:: RECORDS SUPPLIED ::
Lemma LogicalToPhysicalSharding_eq logical dims devices list_all :
  valid_axes logical (Zlength dims) ->
  LogicalToPhysicalSharding logical devices dims list_all =
    if bool_decide (logical = []) || (fully_replicated logical dims && negb list_all)
    then OK (MkOpSharding REPLICATED [] [] [] [] 0 false)
    else OK (logical_proto logical dims devices).
Proof.
  intros Hv. pose proof Hv as [Hnd Hr]. unfold LogicalToPhysicalSharding.
  rewrite mark_axes_spec by done. cbn [mbind Result_bind].
  case_match eqn:Hrep; [done|].
  rewrite replicated_axes_spec. cbn [mbind Result_bind].
  fold (sorted_axes logical). fold (unused_axes logical (Zlength dims)).
  rewrite (foldM_push _ (fun axes => [prod (gather axes dims)])).
  2:{ intros acc axes Haxes. pose proof (axis_groups_range _ _ Hv) as Hg.
      rewrite Forall_forall in Hg. by rewrite tile_dim_spec by auto. }
  cbn [mbind Result_bind app]. rewrite bind_singleton. unfold logical_proto.
  assert (take (length dims) (concat (sorted_axes logical) ++ unused_axes logical (Zlength dims))
          = concat (sorted_axes logical) ++ unused_axes logical (Zlength dims)) as ->.
  { apply take_ge. rewrite (Permutation_length (axes_permutation _ _ Hv)), length_seqZ.
    unfold Zlength. lia. }
  unfold mesh_size. rewrite foldl_mul_prod, Z.mul_1_l.
  unfold logical_tile_dims. cbv zeta.
  destruct (bool_decide (unused_axes logical (Zlength dims) <> [])); by rewrite ?app_nil_r.
Qed.

Context `{tiles : !IotaTiles}.
(* ===== verification/ShardingReplication.v ===== *)
(** * Replicating and resizing shardings

    The theorems about [ReplicateDims] and [ResizeSharding] of mm_sharding.cc. *)
From S2P Require Import Prelude Hlo Sharding ShardingIndex ShardingLayout.
Local Open Scope Z_scope.

(** [l] with the elements at the positions [rep] replaced by [v]. *)
Definition overwrite (rep : list Z) (v : Z) (l : list Z) : list Z :=
  (fun k => if bool_decide (k ∈ rep) then v else nth (Z.to_nat k) l 0) <$> seqZ 0 (Zlength l).

(** Where dimension [k] is moved: the [j]-th replicated dimension becomes [n + j]. *)
Definition moved (n : Z) (rep : list Z) (k : Z) : Z :=
  match list_find (fun r => r = k) rep with Some (j, _) => n + Z.of_nat j | None => k end.

Definition moved_permutation (n : Z) (rep : list Z) : list Z :=
  (moved n rep <$> seqZ 0 n) ++ rep.

Lemma moved_nin n rep k : k ∉ rep -> moved n rep k = k.
Proof.
  intros Hk. unfold moved. destruct (list_find _ _) as [[j r]|] eqn:E; [|done].
  apply list_find_Some in E as (Hj & -> & _). apply list_elem_of_lookup_2 in Hj. done.
Qed.

Lemma moved_in n rep (j : nat) k : NoDup rep -> rep !! j = Some k -> moved n rep k = n + Z.of_nat j.
Proof.
  intros Hnd Hj. unfold moved.
  destruct (list_find_elem_of (fun r => r = k) rep k) as [[j' r] E]; [by eapply list_elem_of_lookup_2|done|].
  rewrite E. apply list_find_Some in E as (Hj' & -> & _).
  by rewrite (NoDup_lookup _ _ _ _ Hnd Hj' Hj).
Qed.

Lemma moved_is_perm n rep :
  0 <= n -> NoDup rep -> Forall (fun r => 0 <= r < n) rep ->
  is_perm (moved_permutation n rep) (n + Zlength rep).
Proof.
  intros Hn Hnd Hr. rewrite Forall_forall in Hr. unfold is_perm. symmetry.
  apply submseteq_length_Permutation.
  - apply NoDup_submseteq; [apply NoDup_seqZ|]. intros x Hx%elem_of_seqZ.
    unfold moved_permutation. rewrite elem_of_app, list_elem_of_fmap.
    destruct (decide (x < n)) as [Hxn|Hxn].
    + destruct (decide (x ∈ rep)) as [|Hin]; [by right|]. left. exists x.
      rewrite moved_nin by done. split; [done|]. apply elem_of_seqZ. lia.
    + left. destruct (lookup_lt_is_Some_2 rep (Z.to_nat (x - n))) as [k Hk];
        [unfold Zlength in Hx; lia|].
      exists k. rewrite (moved_in _ _ _ _ Hnd Hk). split; [lia|].
      apply elem_of_seqZ. apply list_elem_of_lookup_2 in Hk. specialize (Hr k Hk). lia.
  - unfold moved_permutation. rewrite length_app, length_fmap, !length_seqZ. unfold Zlength. lia.
Qed.
(* ===== verification/ColoringVotes.v ===== *)
(** * The color that an uncolored instruction takes

    [PropagateFromUsersAndOperands] keeps running scores of the colors of the
    neighbors and the best color so far.  Here the scores are given a definition
    without state, and the color that wins is shown to be the one that no color
    beats, for each of the three priorities. *)
From S2P Require Import Prelude Hlo Instruction Partition Utils InstructionProperties Coloring.
From Stdlib Require Import ZifyBool.
Local Open Scope Z_scope.

Record Ballot := MkBallot {
  b_color : string;
  b_weight : Z;
  b_depth : Z;
  b_index : Z;
}.

Definition cast (priority : ColorPropagationPriority) (v : Votes) (b : Ballot) : Votes :=
  vote priority v (b_color b) (b_weight b) (b_depth b) (b_index b).

(** ** Scores without state *)

Definition for_color (c : string) (bs : list Ballot) : list Ballot :=
  filter (fun b => b_color b = c) bs.

Definition weight_of (bs : list Ballot) (c : string) : Z :=
  foldr Z.add 0 (b_weight <$> for_color c bs).
Definition depth_distance_of (bs : list Ballot) (c : string) : Z :=
  foldr Z.min int64_max (b_depth <$> for_color c bs).
Definition index_distance_of (bs : list Ballot) (c : string) : Z :=
  foldr Z.min int64_max (b_index <$> for_color c bs).

Definition score (bs : list Ballot) (c : string) : Z * Z * Z :=
  (weight_of bs c, depth_distance_of bs c, index_distance_of bs c).

(** [c] has a vote and no color beats it. *)
Definition wins (priority : ColorPropagationPriority) (bs : list Ballot) (c : string) : Prop :=
  c ∈ b_color <$> bs /\
  forall c', c' ∈ b_color <$> bs -> better priority (score bs c') (score bs c) = false.

(** ** One more ballot *)

Lemma foldr_add_snoc l x : foldr Z.add 0 (l ++ [x]) = foldr Z.add 0 l + x.
Proof. induction l as [|y l IH]; cbn; [lia|]. rewrite IH. lia. Qed.

Lemma foldr_min_snoc m l x : foldr Z.min m (l ++ [x]) = Z.min (foldr Z.min m l) x.
Proof. induction l as [|y l IH]; cbn; [lia|]. rewrite IH. lia. Qed.

Lemma for_color_snoc c bs b :
  for_color c (bs ++ [b]) = if decide (b_color b = c) then for_color c bs ++ [b] else for_color c bs.
Proof.
  unfold for_color. rewrite filter_app, filter_cons, filter_nil. case_decide; [done|].
  by rewrite app_nil_r.
Qed.

Lemma score_snoc_ne bs b c : b_color b <> c -> score (bs ++ [b]) c = score bs c.
Proof.
  intros Hne. unfold score, weight_of, depth_distance_of, index_distance_of.
  by rewrite for_color_snoc, decide_False.
Qed.

Lemma score_snoc_eq bs b :
  score (bs ++ [b]) (b_color b) =
  (weight_of bs (b_color b) + b_weight b, Z.min (depth_distance_of bs (b_color b)) (b_depth b),
   Z.min (index_distance_of bs (b_color b)) (b_index b)).
Proof.
  unfold score, weight_of, depth_distance_of, index_distance_of.
  rewrite for_color_snoc, decide_True by done.
  rewrite !fmap_app. cbn [fmap list_fmap]. by rewrite foldr_add_snoc, !foldr_min_snoc.
Qed.

(** A color without a ballot has the score that the tables assume. *)
Lemma score_none bs c : c ∉ b_color <$> bs -> score bs c = (0, int64_max, int64_max).
Proof.
  intros Hc. unfold score, weight_of, depth_distance_of, index_distance_of.
  assert (for_color c bs = []) as ->; [|done].
  induction bs as [|b bs IH]; [done|]. unfold for_color in *. rewrite fmap_cons in Hc.
  rewrite filter_cons, decide_False by set_solver. apply IH. set_solver.
Qed.

(** ** The order of scores *)

Definition improves (new old : Z * Z * Z) : Prop :=
  old.1.1 <= new.1.1 /\ new.1.2 <= old.1.2 /\ new.2 <= old.2.

(** The scores that the priority looks at. *)
Definition same_rank (priority : ColorPropagationPriority) (a b : Z * Z * Z) : Prop :=
  match priority with kTopological => a.2 = b.2 | _ => a = b end.

Lemma better_irrefl p a : better p a a = false.
Proof. destruct a as [[w d] t], p; cbn; lia. Qed.

Lemma better_trans p a b c : better p b c = false -> better p a b = false -> better p a c = false.
Proof. destruct a as [[??]?], b as [[??]?], c as [[??]?], p; cbn; lia. Qed.

Lemma better_asym p a b : better p a b = true -> better p b a = false.
Proof. destruct a as [[??]?], b as [[??]?], p; cbn; lia. Qed.

Lemma better_same_rank_l p a b c : same_rank p a b -> better p a c = better p b c.
Proof. destruct a as [[??]?], b as [[??]?], c as [[??]?], p; cbn; intros Hr; simplify_eq; lia. Qed.

Lemma better_same_rank_r p a b c : same_rank p a b -> better p c a = better p c b.
Proof. destruct a as [[??]?], b as [[??]?], c as [[??]?], p; cbn; intros Hr; simplify_eq; lia. Qed.

Lemma improves_rank p new old :
  improves new old -> better p new old = false -> same_rank p new old.
Proof.
  destruct new as [[??]?], old as [[??]?], p; unfold improves; cbn; intros (?&?&?) ?;
    try (f_equal; [f_equal|]); lia.
Qed.

Lemma better_improves p new old : improves new old -> better p old new = false.
Proof. destruct new as [[??]?], old as [[??]?], p; unfold improves; cbn; lia. Qed.

Lemma score_improves bs b c :
  0 <= b_weight b -> improves (score (bs ++ [b]) c) (score bs c).
Proof.
  intros Hw. destruct (decide (b_color b = c)) as [<-|Hne].
  - rewrite score_snoc_eq. unfold improves, score; cbn. lia.
  - rewrite score_snoc_ne by done. unfold improves. lia.
Qed.

(** ** The running state *)

Definition tables (v : Votes) (c : string) : Z * Z * Z :=
  (value_or (color_weights v) c 0, value_or (color_depths v) c int64_max,
   value_or (color_topological_indices v) c int64_max).

Definition best (v : Votes) : Z * Z * Z :=
  (max_color_weight v, max_color_depth v, max_color_topological_index v).

Record votes_ok (p : ColorPropagationPriority) (bs : list Ballot) (v : Votes) : Prop := {
  ok_tables : forall c, tables v c = score bs c;
  ok_none : max_operand_color v = None <-> bs = [];
  ok_best : forall c, max_operand_color v = Some c -> wins p bs c /\ same_rank p (score bs c) (best v);
}.

Lemma tables_vote p v c w d t c' :
  tables (vote p v c w d t) c' =
  if decide (c = c') then ((tables v c').1.1 + w, Z.min (tables v c').1.2 d, Z.min (tables v c').2 t)
  else tables v c'.
Proof.
  unfold vote, tables. destruct (bool_decide _ || _); cbn; unfold value_or; case_decide; subst;
    by rewrite ?lookup_insert_eq, ?lookup_insert_ne by done.
Qed.

(** What the vote compares with the best. *)
Definition new_score (v : Votes) (b : Ballot) : Z * Z * Z :=
  let c := b_color b in
  ((tables v c).1.1 + b_weight b, Z.min (tables v c).1.2 (b_depth b), Z.min (tables v c).2 (b_index b)).

Lemma cast_best p v b :
  let update := bool_decide (max_operand_color v = None) || better p (new_score v b) (best v) in
  max_operand_color (cast p v b) = (if update then Some (b_color b) else max_operand_color v) /\
  best (cast p v b) = if update then new_score v b else best v.
Proof.
  cbv zeta. unfold cast, vote, new_score, tables, best.
  assert (forall (m : gmap string Z) c x, value_or (<[c:=x]> m) c 0 = x) as Hv.
  { intros m c x. unfold value_or. by rewrite lookup_insert_eq. }
  rewrite !Hv. cbn [fst snd]. by destruct (bool_decide _ || _).
Qed.

Lemma wins_snoc_new p bs b :
  (forall c, c ∈ b_color <$> bs -> better p (score (bs ++ [b]) c) (score (bs ++ [b]) (b_color b)) = false) ->
  wins p (bs ++ [b]) (b_color b).
Proof.
  intros Hb. split; [rewrite fmap_app; set_solver|]. intros c. rewrite fmap_app, elem_of_app.
  intros [Hc|Hc%list_elem_of_singleton]; [by apply Hb|]. subst c. apply better_irrefl.
Qed.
:::
Copy the stretch of the records above that runs from the line with "assert (for_color c" through the line with "intros Hw. destruct". Both end lines belong in the copy, and nothing else does.

  assert (for_color c bs = []) as ->; [|done].
  induction bs as [|b bs IH]; [done|]. unfold for_color in *. rewrite fmap_cons in Hc.
  rewrite filter_cons, decide_False by set_solver. apply IH. set_solver.
Qed.

(** ** The order of scores *)

Definition improves (new old : Z * Z * Z) : Prop :=
  old.1.1 <= new.1.1 /\ new.1.2 <= old.1.2 /\ new.2 <= old.2.

(** The scores that the priority looks at. *)
Definition same_rank (priority : ColorPropagationPriority) (a b : Z * Z * Z) : Prop :=
  match priority with kTopological => a.2 = b.2 | _ => a = b end.

Lemma better_irrefl p a : better p a a = false.
Proof. destruct a as [[w d] t], p; cbn; lia. Qed.

Lemma better_trans p a b c : better p b c = false -> better p a b = false -> better p a c = false.
Proof. destruct a as [[??]?], b as [[??]?], c as [[??]?], p; cbn; lia. Qed.

Lemma better_asym p a b : better p a b = true -> better p b a = false.
Proof. destruct a as [[??]?], b as [[??]?], p; cbn; lia. Qed.

Lemma better_same_rank_l p a b c : same_rank p a b -> better p a c = better p b c.
Proof. destruct a as [[??]?], b as [[??]?], c as [[??]?], p; cbn; intros Hr; simplify_eq; lia. Qed.

Lemma better_same_rank_r p a b c : same_rank p a b -> better p c a = better p c b.
Proof. destruct a as [[??]?], b as [[??]?], c as [[??]?], p; cbn; intros Hr; simplify_eq; lia. Qed.

Lemma improves_rank p new old :
  improves new old -> better p new old = false -> same_rank p new old.
Proof.
  destruct new as [[??]?], old as [[??]?], p; unfold improves; cbn; intros (?&?&?) ?;
    try (f_equal; [f_equal|]); lia.
Qed.

Lemma better_improves p new old : improves new old -> better p old new = false.
Proof. destruct new as [[??]?], old as [[??]?], p; unfold improves; cbn; lia. Qed.

Lemma score_improves bs b c :
  0 <= b_weight b -> improves (score (bs ++ [b]) c) (score bs c).
Proof.
  intros Hw. destruct (decide (b_color b = c)) as [<-|Hne].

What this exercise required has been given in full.